Aber der «Baedeker» konnte preisen, woran wir uns im 21. Jahrhundert kaum noch erinnern – und wenn, dann betrübt über den Wandel der Zeit: Airolo als «einen besonders von Italienern besuchten» Luftkurort, Ambri-Piotta als eine «hübsch gelegene» Sommerfrische und Rodi-Fiesso als eine ebensolche «in reizender Lage», Faido als «klimatischen Kurort in sehr malerischer Lage».
Die flache Erde als Ideal
Nach der Eröffnung des Gotthard-Basistunnels wird die Zugfahrt auf der dannzumal alten Strecke, einer der attraktivsten überhaupt, mühsam.
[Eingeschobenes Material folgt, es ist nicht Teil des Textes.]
(** * Rotor-RPM acquisition: ESC telemetry decoding and RPM source arbitration

    A shallow embedding of [src/main/sensors/esc_sensor.c] and
    [src/main/flight/motors.c], followed by the properties established
    about them.  C integers are carried as [Z] with every conversion and
    wrap-around written out; the file-scope [static] variables of
    [esc_sensor.c] form the record [escSensor], threaded explicitly through
    the functions that mutate them.  The writes of [DEBUG_SET]/[DEBUG] to
    the [debug] array go to the logging sink and are not part of the
    model; the two counters that are incremented inside the value argument
    of these macros are, and go up only when the macro evaluates its
    argument (see [debugEscSensor] below). *)

From Stdlib Require Import ZArith List Bool Lia.
From stdpp Require Import base numbers list.

Local Open Scope Z_scope.

(** ** Machine integers *)

Definition to_uint8 (z : Z) : Z := z mod 2 ^ 8.
Definition to_uint16 (z : Z) : Z := z mod 2 ^ 16.
Definition to_uint32 (z : Z) : Z := z mod 2 ^ 32.

(** Conversion to a signed [w]-bit integer (two's complement). *)
Definition to_signed (w : Z) (z : Z) : Z :=
  (z + 2 ^ (w - 1)) mod 2 ^ w - 2 ^ (w - 1).
Definition to_int16 : Z -> Z := to_signed 16.
Definition to_int32 : Z -> Z := to_signed 32.

Definition is_uint8 (z : Z) : Prop := 0 <= z < 256.

(** [cmp32(a, b)] of [common/time.h]: the signed difference of two 32-bit
    time stamps. *)
Definition cmp32 (a b : Z) : Z := to_int32 (a - b).

(** Array cells.  An access outside the array is undefined in C; the model
    reads the zero value there and drops the write, and the theorems below
    carry the bounds under which this is never observed. *)
Definition rd (a : list Z) (i : Z) : Z := a !!! Z.to_nat i.
Definition wr (a : list Z) (i v : Z) : list Z := <[Z.to_nat i := v]> a.

(** ** Types of [esc_sensor.h] and [esc_sensor.c] *)

(** Modelled from the spec: [esc_sensor.h] is not among the sources.  The
    telemetry record has the fields the code assigns; their C types are
    those of the data model ([dataAge] is a [uint8_t], [temperature] an
    [int16_t], the other four [int32_t]). *)
Record escSensorData_t : Type := mkEscSensorData {
  dataAge : Z;
  temperature : Z;
  voltage : Z;
  current : Z;
  consumption : Z;
  rpm : Z
}.

(** Modelled from the spec: the saturating ceiling of the 8-bit [dataAge]
    and the motor number that selects the combined record; both are [255]
    in [esc_sensor.h]. *)
Definition ESC_DATA_INVALID : Z := 255.
Definition ESC_SENSOR_COMBINED : Z := 255.

(** The protocol stored in [escSensorConfig()->protocol]; the code tests it
    against the two constants and does nothing for any other value. *)
Inductive escSensorProtocol_e : Type :=
  | ESC_SENSOR_PROTO_KISS
  | ESC_SENSOR_PROTO_HW4
  | ESC_SENSOR_PROTO_OTHER.

Inductive escTlmFrameState_t : Type :=
  | ESC_SENSOR_FRAME_PENDING
  | ESC_SENSOR_FRAME_COMPLETE
  | ESC_SENSOR_FRAME_FAILED.

Inductive escSensorTriggerState_t : Type :=
  | ESC_SENSOR_TRIGGER_STARTUP
  | ESC_SENSOR_TRIGGER_PENDING.

#[global] Instance escTlmFrameState_eq_dec : EqDecision escTlmFrameState_t.
Proof. solve_decision. Defined.

#[global] Instance escSensorTriggerState_eq_dec : EqDecision escSensorTriggerState_t.
Proof. solve_decision. Defined.

Definition ESC_BOOTTIME : Z := 5000.
Definition ESC_REQUEST_TIMEOUT : Z := 100.
Definition TELEMETRY_FRAME_SIZE : Z := 10.

(** A [float] is carried as its 32-bit pattern; the arithmetic on it is
    not interpreted here but supplied by the platform ([fpu] below). *)
Definition float32 : Type := Z.

(** What the Hobbywing decoder computes in single precision.  Each field
    stands for the C expression named in its comment. *)
Record fpu : Type := mkFpu {
  (* calcTempHW(tempRaw) *)
  fp_calcTempHW : Z -> float32;
  (* voltRaw * (ESCHW4_V_REF / ESCHW4_ADC_RESOLUTION) * (gain / 10.0f) *)
  fp_voltScale : Z -> Z -> float32;
  (* diff * (ESCHW4_V_REF / (ESCHW4_ADC_RESOLUTION * ESCHW4_DIFFAMP_SHUNT * gain / 10.0f)) *)
  fp_currScale : Z -> Z -> float32;
  (* 0 converted to float *)
  fp_zero : float32;
  (* x * 100 *)
  fp_mul100 : float32 -> float32;
  (* lrintf(x) *)
  fp_lrintf : float32 -> Z;
  (* total + n * 10.0f *)
  fp_accumulate : float32 -> Z -> float32;
  (* total / 3600e6f *)
  fp_toMilliAmpHours : float32 -> float32
}.

(** The collaborators of the two files: configuration, feature flags, the
    mixer, the serial layer, the other RPM origins and the debug mode.

    Modelled from the spec: [build/debug.h] is not among the sources.  The
    logging sink is an external collaborator; its macros are taken as
    [DEBUG_SET(mode, index, value)] and [DEBUG(mode, index, value)] being
    [if (debugMode == mode) debug[index] = value], so that [value] is
    evaluated only when the debug mode is the one named.  The code passes
    [++totalTimeoutCount] and [++totalCrcErrorCount] as [value] under the
    mode [DEBUG_ESC_SENSOR]; [debugEscSensor] says whether that mode is
    selected. *)
Record platform : Type := mkPlatform {
  MAX_SUPPORTED_MOTORS : Z;
  (* featureIsEnabled(FEATURE_ESC_SENSOR) *)
  featureEscSensor : bool;
  (* featureIsEnabled(FEATURE_FREQ_SENSOR) *)
  featureFreqSensor : bool;
  getMotorCount : Z;
  motorIsEnabled : bool;
  (* escSensorConfig() *)
  protocol : escSensorProtocol_e;
  hw4_current_offset : Z;
  hw4_current_gain : Z;
  hw4_voltage_gain : Z;
  (* findSerialPortConfig(FUNCTION_ESC_SENSOR) != NULL *)
  serialPortConfigured : bool;
  (* openSerialPort(...) != NULL *)
  serialPortOpens : bool;
  (* isFreqSensorPortInitialized(i), getFreqSensorRPM(i) *)
  isFreqSensorPortInitialized : Z -> bool;
  getFreqSensorRPM : Z -> Z;
  (* isMotorProtocolDshot() && motorConfig()->dev.useDshotTelemetry, getDshotTelemetry(i) *)
  useDshotTelemetry : bool;
  getDshotTelemetry : Z -> Z;
  (* motorConfig()->motorPoleCount[i] *)
  motorPoleCount : Z -> Z;
  (* debugMode == DEBUG_ESC_SENSOR *)
  debugEscSensor : bool
}.

(** The file-scope variables of [esc_sensor.c].  [buffer] always points at
    [telemetryBuffer] once [startEscDataRead] has run, so the two are one
    field.  [requestTelemetry] records, newest first, the motors whose
    [protocolControl.requestTelemetry] flag [setRequest] has raised. *)
Record escSensor : Type := mkEscSensor {
  telemetryBuffer : list Z;
  bufferSize : Z;
  bufferPosition : Z;
  escSensorPort : bool;
  escSensorData : list escSensorData_t;
  escSensorTriggerState : escSensorTriggerState_t;
  escTriggerTimestamp : Z;
  escSensorMotor : Z;
  combinedEscSensorData : escSensorData_t;
  combinedDataNeedsUpdate : bool;
  totalTimeoutCount : Z;
  totalCrcErrorCount : Z;
  hwData : list Z;
  skipBytes : Z;
  bytesRead : Z;
  dataUpdateUs : Z;
  consumptionUpdateUs : Z;
  totalConsumption : float32;
  requestTelemetry : list Z
}.

(** *** Field assignment *)

Definition with_dataAge (v : Z) (r : escSensorData_t) : escSensorData_t :=
  {| dataAge := v; temperature := temperature r; voltage := voltage r; current := current r;
     consumption := consumption r; rpm := rpm r |}.

Definition with_temperature (v : Z) (r : escSensorData_t) : escSensorData_t :=
  {| dataAge := dataAge r; temperature := v; voltage := voltage r; current := current r;
     consumption := consumption r; rpm := rpm r |}.

Definition with_voltage (v : Z) (r : escSensorData_t) : escSensorData_t :=
  {| dataAge := dataAge r; temperature := temperature r; voltage := v; current := current r;
     consumption := consumption r; rpm := rpm r |}.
Die SBB dünnen das Angebot aus. Das entspricht offenbar dem Bedürfnis, weder genussvoll noch stilvoll zu reisen, sondern möglichst schnell am Zielort einzutreffen.
Die Alpen erschweren den Temporausch und werden deshalb auf geringer Höhe mit ins Gigantische wachsender Länge durchbohrt. Die antike und später belächelte Auffassung von der Erde als einer flachen Scheibe gewinnt als verkehrstechnisches Ideal begeisterte Anhänger.
Herz mit Bypass
Nur, wo bleibt das sinnliche Erlebnis, wenn wir durch Röhren sausen und bestenfalls auf dem iPad nachlesen können, worin die ins Dunkel getauchte kolossale Leistung besteht? Auf der alten Gotthardstrecke ist der Modernisierungswille des 19. Jahrhunderts sichtbar und spürbar.
Das Herz der Schweiz bekommt mit dem Basistunnel einen Bypass. Das Kunststück verdient den Jubel. Aber weder die europäischen Staaten noch die Deutschschweiz und das Tessin rücken näher zusammen. Mit der U-Bahn unter dem Reusstal und der Leventina werden bloss die Reisezeiten kürzer.
Die alte Gotthardlinie erschloss und belebte Regionen, die neue hängt sie ab. Mit zunehmender Geschwindigkeit.